Supplied material =>
*** Begin section ***
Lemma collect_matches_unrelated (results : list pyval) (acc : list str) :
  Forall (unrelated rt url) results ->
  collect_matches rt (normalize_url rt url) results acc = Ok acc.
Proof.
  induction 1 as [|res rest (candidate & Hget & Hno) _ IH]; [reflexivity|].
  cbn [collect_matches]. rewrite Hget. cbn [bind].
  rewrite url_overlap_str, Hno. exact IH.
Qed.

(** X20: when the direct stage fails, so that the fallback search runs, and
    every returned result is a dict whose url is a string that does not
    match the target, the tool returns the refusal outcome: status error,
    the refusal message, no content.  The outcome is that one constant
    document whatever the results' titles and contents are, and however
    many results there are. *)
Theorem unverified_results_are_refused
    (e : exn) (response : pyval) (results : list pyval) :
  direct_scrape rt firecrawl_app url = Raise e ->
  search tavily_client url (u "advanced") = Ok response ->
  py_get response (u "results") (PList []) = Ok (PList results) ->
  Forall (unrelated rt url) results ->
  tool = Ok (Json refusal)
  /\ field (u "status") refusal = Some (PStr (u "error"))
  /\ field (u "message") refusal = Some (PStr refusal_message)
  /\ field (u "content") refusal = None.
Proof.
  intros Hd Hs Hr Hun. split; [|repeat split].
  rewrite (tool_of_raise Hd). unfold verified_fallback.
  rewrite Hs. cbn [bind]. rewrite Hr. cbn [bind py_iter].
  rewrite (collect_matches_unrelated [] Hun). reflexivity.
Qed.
*** End section ***
Problem to work on => From the material above, give the number of lines that contain the string "bind", without any added remark.

Response => 2